Apical Dissection and Urethral Transection

A meticulous apical dissection is crucial to excellent cancer control and maintenance of continence.

We have previously reported exclusively on this portion of the operation to highlight the advantages of robotic technology (13). The 0° lens is used for the apical dissection and the remainder of the operation. The bipolar cautery and scissors are used for the apical dissection. The Foley catheter is introduced. An assistant provides gentle traction by pulling the prostatic stay suture superiorly. The periurethral tissue is sharply separated from the urethra and the prostatic apex is defined. The urethra is divided sharply with scissors. Any remaining prostatic attachments are freed and the prostate is placed in an Endopouch™ Retrieverf to be removed later.

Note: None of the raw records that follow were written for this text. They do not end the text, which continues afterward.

Lemma search_from_inv (n0 : nat) (r : regex) (s : str) (m : caps) :
  search_from n0 r s = Some m ->
  exists skipped s0 s', s = skipped ++ s0 /\ Match n0 r s0 ∅ m s'.
Proof.
  induction s as [|x s IH]; simpl.
  - destruct (first_match n0 r []) as [c|] eqn:E; [|discriminate].
    intros [= <-]. apply first_match_inv in E. destruct E as (s' & H).
    exists [], [], s'. auto.
  - destruct (first_match n0 r (x :: s)) as [c|] eqn:E.
    + intros [= <-]. apply first_match_inv in E. destruct E as (s' & H).
      exists [], (x :: s), s'. auto.
    + intros H. destruct (IH H) as (skipped & s0 & s' & -> & HM).
      exists (x :: skipped), s0, s'. auto.
Qed.

Lemma join_dotted (p : str) (ps : list str) :
  join "." (p :: ps) = p ++ dotted ps.
Proof.
  revert p. induction ps as [|q ps IH]; intros p.
  - simpl. now rewrite app_nil_r.
  - change (join "." (p :: q :: ps)) with (p ++ "." ++ join "." (q :: ps)).
    rewrite IH. reflexivity.
Qed.

Lemma Star_dot_number_inv (n0 : nat) (s : str) (c c' : caps) (s' : str) :
  Match n0 (Star dot_number) s c c' s' ->
  exists parts, Forall digits parts /\ s = dotted parts ++ s' /\ c' = c.
Proof.
  intros H. remember (Star dot_number) as r eqn:Hr.
  induction H; try discriminate.
  - exists []. auto.
  - injection Hr as ->.
    apply dot_number_inv in H. destruct H as (a & Ha & -> & ->).
    destruct (IHMatch2 eq_refl) as (parts & Hparts & -> & ->).
    exists (a :: parts). split; [now constructor|]. split; [|reflexivity].
    unfold dotted. simpl. rewrite <- app_assoc. reflexivity.
Qed.

(** What the first group of the pattern of the compiler version holds:
    two or more runs of digits with dots between them. *)
Lemma rx_msvc_version_inv (n0 : nat) (s : str) (m : caps) (s' : str) :
  Match n0 rx_msvc_version s ∅ m s' ->
  exists a b parts,
    digits a /\ digits b /\ Forall digits parts
    /\ group m 1 = Some (join "." (a :: b :: parts)).
Proof.
  intros H. unfold rx_msvc_version in H.
  apply Match_Seq_inv in H. destruct H as (c1 & s1 & H1 & H).
  apply Match_Plus_Class_inv in H1. destruct H1 as (w1 & _ & _ & -> & ->).
  apply Match_Seq_inv in H. destruct H as (c2 & s2 & H2 & H).
  apply Match_Plus_Class_inv in H. destruct H as (w2 & _ & _ & -> & ->).
  apply Match_Group_inv in H2. destruct H2 as (c3 & w & H2 & Heq & ->).
  apply Match_Seq_inv in H2. destruct H2 as (c4 & s4 & H4 & H2).
  apply Match_Plus_Class_inv in H4. destruct H4 as (a & Hane & Ha & -> & ->).
  apply Match_Seq_inv in H2. destruct H2 as (c5 & s5 & H5 & H2).
  apply (dot_number_inv n0) in H5. destruct H5 as (b & Hb & -> & ->).
  apply Star_dot_number_inv in H2. destruct H2 as (parts & Hparts & -> & ->).
  exists a, b, parts. split; [split; assumption|]. split; [assumption|].
  split; [assumption|]. unfold group. rewrite lookup_insert_eq. f_equal.
  rewrite join_dotted.
  assert (Hw : a ++ "." ++ b ++ dotted parts ++ w2 ++ s'
               = (a ++ dotted (b :: parts)) ++ w2 ++ s').
  { unfold dotted. cbn [app list_ascii_of_string concat map].
    repeat (rewrite <- ?app_assoc, <- ?app_comm_cons). reflexivity. }
  rewrite Hw in Heq. now apply app_inv_tail in Heq.
Qed.
(** * coin-game: the server side game module

    A shallow embedding of the game module of the coin game server and the
    properties of its three exported operations ([addPlayer], [move],
    [state]) and of [placeCoins].

    The variants of the module that are embedded:
    - [GameJs]: [src/server/game.js], the in-memory module whose [move]
      takes only a direction;
    - [Hybrid]: [src/unnamed/part_001], the module that keeps the same
      in-memory database and mirrors its writes to a Redis store, and whose
      [move] takes the direction and the player's name;
    - [RedisOnly]: [addPlayer] and [placeCoins] of the module of
      [src/unnamed/part_000] that keeps its state in Redis alone.

    Conventions of the embedding.
    - The numbers the game computes with are integers, [Z], or [NaN]: the
      type [number].
    - Strings are [string], their length the number of their characters;
      template literals are concatenations.
    - An object used as a map is an association list of its own properties
      in insertion order, read and written through [obj_lookup] and
      [obj_assign], which know the properties every object inherits from
      [Object.prototype]: a key such as [constructor] is found in an object
      that has no such property of its own, and an assignment to
      [__proto__] stores nothing.  They are used wherever a key comes from
      a client: the direction of a move, the name of a score.  The keys
      [player:<name>] and the cell keys of the coin hash are never names of
      inherited properties; the coin hash is a [gmap].
    - The random choices of [gameutil] ([randomPoint], [permutation]) are
      inputs of the operations that make them.
    - The only Redis reply the in-memory state depends on is the reply of
      [sismember] in [addPlayer]: [addPlayer_reply] is the reply callback,
      [addPlayer] the call whose callback runs before any other request.
      The commands written to Redis are applied in the order they are
      issued. *)

From Stdlib Require Import ZArith List Ascii String Decimal DecimalString
  DecimalPos DecimalZ Permutation Lia.
From stdpp Require Import gmap strings list fin_maps sorting.

Local Open Scope Z_scope.

(** ** JavaScript primitives *)

Module JS.

(** [`${n}`] and [Number.prototype.toString] for an integer [n]. *)
Definition number_toString (n : Z) : string :=
  NilZero.string_of_int (Z.to_int n).

(** Unary [+] on a string, for the strings made of an optional minus sign
    and decimal digits.  [None] stands for every other string. *)
Definition to_number (s : string) : option Z :=
  Z.of_int <$> NilZero.int_of_string s.

(** A number of the game: an integer, or [NaN]. *)
Inductive number : Type :=
  | Num (n : Z)
  | NaN.

(** [`${n}`] for a number. *)
Definition number_show (n : number) : string :=
  match n with
  | Num n => number_toString n
  | NaN => "NaN"
  end.
(** * Rigid-body engine: body kinematics, mass data, sleep heuristic,
      layer manager and world queries.

    Shallow embedding of [src/dynamic/body/body.ts],
    [src/render/LayerManager.ts], [src/dynamic/core.ts] and the shape
    classes of the unnamed source file.  Methods that
    mutate [this] become functions from the object's state to its new
    state. *)

From Stdlib Require Import QArith Qround Lqa ZArith List Bool String Lia.
From stdpp Require Import gmap list fin_maps.

Local Open Scope Z_scope.

(** ** JavaScript numbers

    A [number] is an exact rational, one of the two infinities, or NaN.
    Binary64 rounding and the sign of zero are not represented; the special
    values follow IEEE 754 as JavaScript applies it.  Finite results are kept
    in lowest terms with [Qred], so a computed value has one representation. *)
Module JS.

Inductive number : Type :=
  | Fin (q : Q)
  | PInf
  | NInf
  | NaN.

Definition num (z : Z) : number := Fin (inject_Z z).

Definition Qsgn (q : Q) : Z := Z.sgn (Qnum q).

(** The infinity with the sign [s], NaN for [s = 0]. *)
Definition inf_of_sgn (s : Z) : number :=
  match s with
  | Z0 => NaN
  | Zpos _ => PInf
  | Zneg _ => NInf
  end.

Definition sgn (a : number) : option Z :=
  match a with
  | Fin q => Some (Qsgn q)
  | PInf => Some 1
  | NInf => Some (-1)
  | NaN => None
  end.

(** [a + b] *)
Definition add (a b : number) : number :=
  match a, b with
  | NaN, _ | _, NaN => NaN
  | Fin x, Fin y => Fin (Qred (x + y))
  | PInf, NInf | NInf, PInf => NaN
  | PInf, _ | _, PInf => PInf
  | NInf, _ | _, NInf => NInf
  end.

(** [-a] *)
Definition neg (a : number) : number :=
  match a with
  | Fin x => Fin (Qred (- x))
  | PInf => NInf
  | NInf => PInf
  | NaN => NaN
  end.

(** [a - b] *)
Definition sub (a b : number) : number :=
  match a, b with
  | NaN, _ | _, NaN => NaN
  | Fin x, Fin y => Fin (Qred (x - y))
  | PInf, PInf | NInf, NInf => NaN
  | PInf, _ | _, NInf => PInf
  | NInf, _ | _, PInf => NInf
  end.

(** [a * b]: zero times an infinity is NaN. *)
Definition mul (a b : number) : number :=
  match a, b with
  | Fin x, Fin y => Fin (Qred (x * y))
  | _, _ =>
      match sgn a, sgn b with
      | Some s, Some t => inf_of_sgn (s * t)
      | _, _ => NaN
      end
  end.
(** [ToString]: the nil address is rendered as a marker, the empty one as
    the empty string; [n] bytes take [3n - 1] characters with the colon, and
    with the empty delimiter the rendering is the plain hex of the bytes, in
    upper case when asked. *)
Theorem MACAddrBytes_ToString_shape (a : list byte) :
  MACAddrBytes_String None = "<Null_MAC_Address>"%string /\
  MACAddrBytes_String (Some []) = EmptyString /\
  ((0 < length a)%nat ->
     String.length (MACAddrBytes_String (Some a)) = (3 * length a - 1)%nat) /\
  MACAddrBytes_ToString (Some a) "" false = hex.EncodeToString a /\
  MACAddrBytes_ToString (Some a) "" true = strings.ToUpper (hex.EncodeToString a).
Proof.
  split; [reflexivity|]. split; [reflexivity|]. split; [|apply ToString_plain].
  intros Ha. unfold MACAddrBytes_String, MACAddrBytes_ToString, net.HardwareAddr_String.
  cbn [String.eqb Ascii.eqb Bool.eqb negb].
  destruct (Nat.eqb_spec (length a) 0); [lia|].
  rewrite length_String_loop. cbn [Nat.ltb Nat.leb].
  destruct (Nat.eqb_spec (length a) 0); [lia|]. reflexivity.
Qed.

Lemma MACAddrBytes_ToString_shape_witness :
  String.length (MACAddrBytes_String (Some (drop 10 sample_v1))) = 17%nat.
Proof.
  apply (proj1 (proj2 (proj2 (MACAddrBytes_ToString_shape (drop 10 sample_v1))))).
  cbn. lia.
Defined.

(** The last field of the rendering of a buffer of 16 bytes is its node
    address, bytes 10 to 15, in upper case and without delimiter. *)
Theorem String_last_field_is_node (u : list byte) (s : string) :
  length u = 16%nat -> UUIDByte_String u = Ok s ->
  substring 24 12 s = MACAddrBytes_ToString (Some (drop 10 u)) "" true.
Proof.
  intros H Hs.
  rewrite (proj2 (ToString_plain (drop 10 u))).
  explode u H. injection Hs as <-. reflexivity.
Qed.

Lemma String_last_field_is_node_witness :
  MACAddrBytes_ToString (Some (drop 10 sample_v1)) "" true = "00E098032B8C"%string.
Proof.
  rewrite <- (String_last_field_is_node sample_v1
                "8BE4DF61-93CA-11D2-AA0D-00E098032B8C" eq_refl eq_refl).
  reflexivity.
Defined.

(** ** Time information: other versions, bounds, order *)

Lemma addUnits_zero (fuel : nat) (t : time.Time) : addUnits fuel t 0 = Ok t.
Proof. destruct fuel; reflexivity. Qed.

(** For a buffer of 16 bytes whose version is neither 1 nor 2, [TimeInfo]
    returns the time base itself, the masked byte 8 as clock sequence, and 0
    as domain and local identifier, whatever the bound on the loop. *)
Theorem TimeInfo_other_versions (fuel : nat) (u : list byte) (le : bool) (v : Z) :
  length u = 16%nat -> Version u = Ok v -> v <> 1 -> v <> 2 ->
  exists mv : byte,
    MaskVariant u = Ok mv /\
    TimeInfo fuel u le = Ok (UUIDTimeBase, byteZ mv, 0, 0).
Proof.
  intros H Hv H1 H2.
  destruct (TimeInfo_closed 13 u le H (le_n 13))
    as (v' & tLow & tMid & tHigh & mv & b9 & _ & Hver & HL & HM & HH & Hmv & _).
  rewrite Hv in Hver. injection Hver as <-.
  exists mv. split; [exact Hmv|].
  unfold TimeInfo. rewrite Hv, HL, HM, HH. cbn [mbind result_bind].
  unfold timeUnits, localIDOf.
  destruct (Z.eqb_spec v 1); [contradiction|]. destruct (Z.eqb_spec v 2); [contradiction|].
  rewrite addUnits_zero, Hmv. reflexivity.
Qed.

In our experience, and as reported by others, the most common location for a positive margin is the apex (14,15). Therefore, we routinely excise periapical soft tissue for frozen section analysis. If indicated, biopsies from other areas may be obtained at this time. If a biopsy contains carcinoma, then additional tissue is resected until a negative margin is obtained. Analysis of our results has shown that this procedure did not alter the already low (2-4%) positive apical margin rate in patients with organ confined prostate cancer, but did lower the positive margin rate in patients with pT3 disease from 30% to 11%. This may seem like "cheating" to the open surgeon or the traditional laparo-scopist, but robotic surgeons realize that three-dimensional visualization and wristed instruments do allow them to remove a generous soft tissue margin around the urethra without sacrificing sphincteric length or compromising continence.